[Items from a data source]
====================
(** [connect] to a named master. *)
Definition connect_master (name : string) (connect_callback : bool)
    (timeout_msecs max_reconnects reconnect_interval_msecs : Z) (s : subscriber)
    : outcome unit * subscriber :=
  match lookup_master name (with_config (with_master_name name (m_config s)) s) with
  | (Ret true, s) =>
    connect (m_redis_server (m_config s)) (m_redis_port (m_config s)) connect_callback
      timeout_msecs max_reconnects reconnect_interval_msecs s
  | (Ret false, s) =>
    (Throw (redis_error ("cpp_redis::subscriber::connect() could not find master for name " +:+ name)), s)
  | (Throw e, s) => (Throw e, s)
  | (Undef, s) => (Undef, s)
  | (Timeout, s) => (Timeout, s)
  end.

Definition sleep_before_next_reconnect_attempt (s : subscriber) : subscriber :=
  if (m_reconnect_interval_msecs (m_config s) <=? 0)%Z then s else notify sleeping s.

Definition should_reconnect (s : subscriber) : bool :=
  negb (is_connected s) && negb (m_cancel s) &&
  ((m_max_reconnects (m_config s) =? -1)%Z ||
   (m_current_reconnect_attempts s <? m_max_reconnects (m_config s))%Z).

Definition re_auth (s : subscriber) : subscriber :=
  if (String.length (m_password (m_config s)) =? 0)%nat then s
  else auth_with (m_password (m_config s)) (Some ReAuth) s.

(** A table is moved away, and its entries subscribed again in order. *)
Definition re_subscribe (s : subscriber) : subscriber :=
  let sub_chans := in_order (m_subscribed_channels s) in
  let s := fold_left (fun s chan => unprotected_subscribe chan.1 chan.2 s) sub_chans (with_channels ∅ s) in
  let psub_chans := in_order (m_psubscribed_channels s) in
  fold_left (fun s chan => unprotected_psubscribe chan.1 chan.2 s) psub_chans (with_patterns ∅ s).

Definition clear_subscriptions (s : subscriber) : subscriber := with_patterns ∅ (with_channels ∅ s).

(** The attempt of [reconnect], whose exceptions are swallowed. *)
Definition reconnect_attempt (s : subscriber) : outcome unit * subscriber :=
  let cfg := m_config s in
  match connect (m_redis_server cfg) (m_redis_port cfg) (m_connect_callback s)
          (m_connect_timeout_msecs cfg) (m_max_reconnects cfg) (m_reconnect_interval_msecs cfg) s with
  | (Throw _, s) => (Ret tt, s)
  | r => r
  end.

(** The condition of [reconnect]. *)
Definition lookup_server (s : subscriber) : outcome bool * subscriber :=
  if (String.length (m_master_name (m_config s)) =? 0)%nat then (Ret true, s)
  else lookup_master (m_master_name (m_config s)) s.

(** The end of [reconnect], once the connection is up again. *)
Definition reconnected (s : subscriber) : outcome unit * subscriber :=
  commit (re_subscribe (re_auth (notify connect_ok s))).

Definition reconnect (s : subscriber) : outcome unit * subscriber :=
  match lookup_server (with_attempts (m_current_reconnect_attempts s + 1) s) with
  | (Ret false, s) => (Ret tt, notify lookup_failed s)
  | (Ret true, s) =>
    match reconnect_attempt s with
    | (Ret _, s) => if negb (is_connected s) then (Ret tt, notify connect_failed s) else reconnected s
    | r => r
    end
  | (Throw e, s) => (Throw e, s)
  | (Undef, s) => (Undef, s)
  | (Timeout, s) => (Timeout, s)
  end.

(** [while (should_reconnect())]; [n] is the fuel. *)
Fixpoint reconnect_loop (n : nat) (s : subscriber) : outcome unit * subscriber :=
  if should_reconnect s then
    match n with
    | O => (Timeout, s)
    | Datatypes.S n =>
      match reconnect (sleep_before_next_reconnect_attempt s) with
      | (Ret _, s) => reconnect_loop n s
      | r => r
      end
    end
  else (Ret tt, s).

Definition connection_disconnection_handler (n : nat) (s : subscriber) : outcome unit * subscriber :=
  if is_reconnecting s then (Ret tt, s)
  else
    let s := with_attempts 0 (with_reconnecting true s) in
    let s := notify dropped s in
    match reconnect_loop n s with
    | (Ret _, s) =>
      let s := if negb (is_connected s) then notify stopped (clear_subscriptions s) else s in
      (Ret tt, with_reconnecting false s)
    | r => r
    end.

(** ** Handlers of the connection *)

Fixpoint handle_events (n : nat) (es : list connection_event) (s : subscriber) : outcome unit * subscriber :=
  match es with
  | [] => (Ret tt, s)
  | e :: es =>
    match match e with
          | ReplyReceived r => connection_receive_handler r s
          | Disconnected => connection_disconnection_handler n s
          end with
    | (Ret _, s) => handle_events n es s
    | res => res
    end
  end.

(** A read of the TCP client completes. *)
Definition on_read (n : nat) (success : bool) (data : string) (s : subscriber) : outcome unit * subscriber :=
  match tcp_client_receive_handler success data (m_client s) with
  | (Ret _, conn, events) => handle_events n events (with_client conn s)
  | (o, conn, _) => (o, with_client conn s)
  end.

(** The TCP client reports that it was disconnected. *)
Definition on_disconnected (n : nat) (s : subscriber) : outcome unit * subscriber :=
  let '(conn, events) := tcp_client_disconnection_handler (m_client s) in
  handle_events n events (with_client conn s).

(** The destructor, up to the destruction of the members; [disconnect_sentinel]
    is what it does to the sentinel. *)
Definition destroy (disconnect_sentinel : S -> S) (s : subscriber) : subscriber :=
  let s := if negb (m_cancel s) then cancel_reconnect s else s in
  let s := with_sentinel (disconnect_sentinel (m_sentinel s)) s in
  if is_connected s then disconnect true s else s.
End subscriber.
====================
In the data above, which lines lie between the line with "events) => handle_events n events (with_client conn s)" and the line with "let '(conn, events)", inclusive? Print those lines exactly and nothing else.

  | (Ret _, conn, events) => handle_events n events (with_client conn s)
  | (o, conn, _) => (o, with_client conn s)
  end.

(** The TCP client reports that it was disconnected. *)
Definition on_disconnected (n : nat) (s : subscriber) : outcome unit * subscriber :=
  let '(conn, events) := tcp_client_disconnection_handler (m_client s) in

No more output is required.